## Supplied information:
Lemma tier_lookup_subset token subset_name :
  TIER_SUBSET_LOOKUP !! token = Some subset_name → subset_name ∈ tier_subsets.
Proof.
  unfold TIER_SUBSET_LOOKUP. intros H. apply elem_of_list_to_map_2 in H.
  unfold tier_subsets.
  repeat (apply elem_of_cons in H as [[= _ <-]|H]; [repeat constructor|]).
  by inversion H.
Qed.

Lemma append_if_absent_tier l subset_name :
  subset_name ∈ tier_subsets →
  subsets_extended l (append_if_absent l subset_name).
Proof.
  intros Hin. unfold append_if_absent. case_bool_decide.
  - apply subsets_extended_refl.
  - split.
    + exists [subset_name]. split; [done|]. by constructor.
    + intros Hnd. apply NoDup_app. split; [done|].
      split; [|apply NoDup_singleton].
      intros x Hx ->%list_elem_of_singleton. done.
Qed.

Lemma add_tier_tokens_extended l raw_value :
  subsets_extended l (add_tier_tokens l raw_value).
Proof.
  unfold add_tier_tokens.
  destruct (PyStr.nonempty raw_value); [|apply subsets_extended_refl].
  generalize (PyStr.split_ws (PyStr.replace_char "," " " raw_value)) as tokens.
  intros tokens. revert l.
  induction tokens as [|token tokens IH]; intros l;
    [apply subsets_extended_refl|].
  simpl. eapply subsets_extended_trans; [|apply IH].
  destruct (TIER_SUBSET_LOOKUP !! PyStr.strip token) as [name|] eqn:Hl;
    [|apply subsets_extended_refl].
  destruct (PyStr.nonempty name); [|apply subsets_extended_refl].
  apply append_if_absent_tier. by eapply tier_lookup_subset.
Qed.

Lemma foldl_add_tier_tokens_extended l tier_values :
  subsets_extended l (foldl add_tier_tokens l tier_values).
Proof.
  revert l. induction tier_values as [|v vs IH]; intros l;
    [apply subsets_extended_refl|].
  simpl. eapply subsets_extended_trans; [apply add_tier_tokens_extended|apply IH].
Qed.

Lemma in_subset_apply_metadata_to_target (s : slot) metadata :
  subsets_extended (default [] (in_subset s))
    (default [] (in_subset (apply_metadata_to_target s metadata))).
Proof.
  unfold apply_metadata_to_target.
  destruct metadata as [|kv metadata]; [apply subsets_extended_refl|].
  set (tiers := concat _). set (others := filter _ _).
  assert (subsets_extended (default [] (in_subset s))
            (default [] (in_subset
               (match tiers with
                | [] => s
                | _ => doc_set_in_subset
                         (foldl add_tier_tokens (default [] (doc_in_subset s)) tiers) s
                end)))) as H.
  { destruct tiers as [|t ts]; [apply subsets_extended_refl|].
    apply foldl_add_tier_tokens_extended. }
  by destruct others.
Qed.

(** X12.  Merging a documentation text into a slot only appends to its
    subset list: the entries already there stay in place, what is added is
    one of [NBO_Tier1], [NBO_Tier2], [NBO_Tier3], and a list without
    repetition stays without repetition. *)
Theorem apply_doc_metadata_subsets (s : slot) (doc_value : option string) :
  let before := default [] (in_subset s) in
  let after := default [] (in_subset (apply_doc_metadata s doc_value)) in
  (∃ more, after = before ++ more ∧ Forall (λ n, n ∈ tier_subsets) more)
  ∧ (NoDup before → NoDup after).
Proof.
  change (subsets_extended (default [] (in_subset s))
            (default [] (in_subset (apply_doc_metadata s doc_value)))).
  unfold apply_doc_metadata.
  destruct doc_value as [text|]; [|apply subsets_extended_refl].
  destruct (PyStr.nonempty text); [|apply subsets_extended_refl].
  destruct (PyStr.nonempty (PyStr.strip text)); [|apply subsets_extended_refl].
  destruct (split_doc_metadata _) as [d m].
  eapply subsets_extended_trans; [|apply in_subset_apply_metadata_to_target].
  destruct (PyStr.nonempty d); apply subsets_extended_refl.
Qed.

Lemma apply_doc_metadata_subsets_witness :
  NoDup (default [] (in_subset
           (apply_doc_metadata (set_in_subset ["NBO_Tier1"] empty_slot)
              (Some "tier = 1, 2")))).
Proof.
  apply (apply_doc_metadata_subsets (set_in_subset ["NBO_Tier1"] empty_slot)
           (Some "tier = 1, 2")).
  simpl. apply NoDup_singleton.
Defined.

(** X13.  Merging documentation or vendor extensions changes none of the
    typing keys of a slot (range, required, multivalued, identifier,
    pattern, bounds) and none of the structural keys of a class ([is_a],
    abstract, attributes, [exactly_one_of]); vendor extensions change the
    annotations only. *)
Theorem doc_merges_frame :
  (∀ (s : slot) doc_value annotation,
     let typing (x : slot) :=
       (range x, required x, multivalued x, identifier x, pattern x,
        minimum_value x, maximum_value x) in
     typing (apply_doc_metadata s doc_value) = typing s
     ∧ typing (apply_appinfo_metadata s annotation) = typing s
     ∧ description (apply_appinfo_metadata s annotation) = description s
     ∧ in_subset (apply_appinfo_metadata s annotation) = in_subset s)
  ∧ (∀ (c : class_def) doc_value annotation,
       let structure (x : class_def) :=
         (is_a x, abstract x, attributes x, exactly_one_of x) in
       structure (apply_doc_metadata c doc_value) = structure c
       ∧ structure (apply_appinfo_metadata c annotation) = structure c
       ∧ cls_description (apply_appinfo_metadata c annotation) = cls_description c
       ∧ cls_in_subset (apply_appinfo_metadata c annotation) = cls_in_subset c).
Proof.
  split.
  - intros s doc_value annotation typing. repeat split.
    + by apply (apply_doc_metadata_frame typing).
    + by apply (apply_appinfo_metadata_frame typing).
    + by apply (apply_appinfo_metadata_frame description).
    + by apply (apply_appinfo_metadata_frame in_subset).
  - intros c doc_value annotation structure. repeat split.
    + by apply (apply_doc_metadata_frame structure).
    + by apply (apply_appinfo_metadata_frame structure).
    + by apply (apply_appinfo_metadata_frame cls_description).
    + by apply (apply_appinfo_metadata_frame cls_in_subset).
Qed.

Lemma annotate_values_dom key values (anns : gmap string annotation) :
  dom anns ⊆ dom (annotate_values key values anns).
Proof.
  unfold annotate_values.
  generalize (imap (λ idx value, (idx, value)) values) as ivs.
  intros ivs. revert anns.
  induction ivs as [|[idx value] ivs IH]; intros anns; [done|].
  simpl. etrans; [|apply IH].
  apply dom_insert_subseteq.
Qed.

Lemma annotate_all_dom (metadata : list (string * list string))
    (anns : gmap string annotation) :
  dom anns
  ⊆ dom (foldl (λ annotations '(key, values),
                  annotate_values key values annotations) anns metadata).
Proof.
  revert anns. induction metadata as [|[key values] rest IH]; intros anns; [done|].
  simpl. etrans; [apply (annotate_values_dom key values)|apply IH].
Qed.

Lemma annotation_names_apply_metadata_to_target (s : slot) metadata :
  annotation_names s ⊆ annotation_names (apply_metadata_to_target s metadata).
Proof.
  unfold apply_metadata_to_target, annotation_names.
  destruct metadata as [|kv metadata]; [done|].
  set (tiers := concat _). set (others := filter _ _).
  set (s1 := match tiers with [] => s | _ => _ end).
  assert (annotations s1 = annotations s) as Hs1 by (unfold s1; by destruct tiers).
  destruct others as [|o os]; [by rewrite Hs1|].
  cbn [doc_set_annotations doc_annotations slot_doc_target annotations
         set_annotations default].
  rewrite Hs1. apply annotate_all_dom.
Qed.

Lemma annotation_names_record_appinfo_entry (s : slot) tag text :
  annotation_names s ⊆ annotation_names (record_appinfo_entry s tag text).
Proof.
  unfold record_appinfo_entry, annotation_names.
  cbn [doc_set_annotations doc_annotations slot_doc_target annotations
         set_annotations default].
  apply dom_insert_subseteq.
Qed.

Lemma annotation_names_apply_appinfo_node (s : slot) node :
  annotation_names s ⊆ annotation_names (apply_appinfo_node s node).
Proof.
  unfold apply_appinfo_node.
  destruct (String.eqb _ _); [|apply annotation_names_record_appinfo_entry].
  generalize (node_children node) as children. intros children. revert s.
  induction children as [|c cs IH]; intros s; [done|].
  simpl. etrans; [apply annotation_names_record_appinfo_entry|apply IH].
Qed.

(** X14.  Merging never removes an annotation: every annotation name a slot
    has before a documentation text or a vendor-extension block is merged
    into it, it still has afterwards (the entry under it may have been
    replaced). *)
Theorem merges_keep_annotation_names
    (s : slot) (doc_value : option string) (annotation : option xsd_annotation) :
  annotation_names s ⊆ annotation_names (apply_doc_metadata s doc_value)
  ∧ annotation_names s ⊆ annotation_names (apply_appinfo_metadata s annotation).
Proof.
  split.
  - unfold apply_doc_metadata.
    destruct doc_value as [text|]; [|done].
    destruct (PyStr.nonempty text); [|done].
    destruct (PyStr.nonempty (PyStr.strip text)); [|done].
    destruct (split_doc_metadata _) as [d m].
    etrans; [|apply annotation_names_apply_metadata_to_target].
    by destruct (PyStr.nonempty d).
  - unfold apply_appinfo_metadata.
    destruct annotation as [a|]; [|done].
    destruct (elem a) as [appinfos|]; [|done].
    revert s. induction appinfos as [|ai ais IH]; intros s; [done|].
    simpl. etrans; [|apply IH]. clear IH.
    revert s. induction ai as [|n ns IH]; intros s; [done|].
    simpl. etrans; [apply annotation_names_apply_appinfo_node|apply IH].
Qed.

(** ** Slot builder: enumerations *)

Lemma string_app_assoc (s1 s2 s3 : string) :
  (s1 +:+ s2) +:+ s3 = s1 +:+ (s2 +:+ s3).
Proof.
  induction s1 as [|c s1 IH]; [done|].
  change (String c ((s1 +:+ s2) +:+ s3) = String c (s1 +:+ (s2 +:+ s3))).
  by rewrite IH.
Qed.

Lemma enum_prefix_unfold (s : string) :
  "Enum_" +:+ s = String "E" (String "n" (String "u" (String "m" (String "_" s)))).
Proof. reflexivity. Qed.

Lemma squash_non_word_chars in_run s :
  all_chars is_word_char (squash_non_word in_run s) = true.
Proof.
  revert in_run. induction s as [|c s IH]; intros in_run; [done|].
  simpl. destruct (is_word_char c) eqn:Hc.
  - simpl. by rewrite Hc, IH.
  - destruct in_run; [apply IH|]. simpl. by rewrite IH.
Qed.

## Task:
Tell how many lines in the records above contain "multivalued", giving the number and no other words.

## Answer section:
2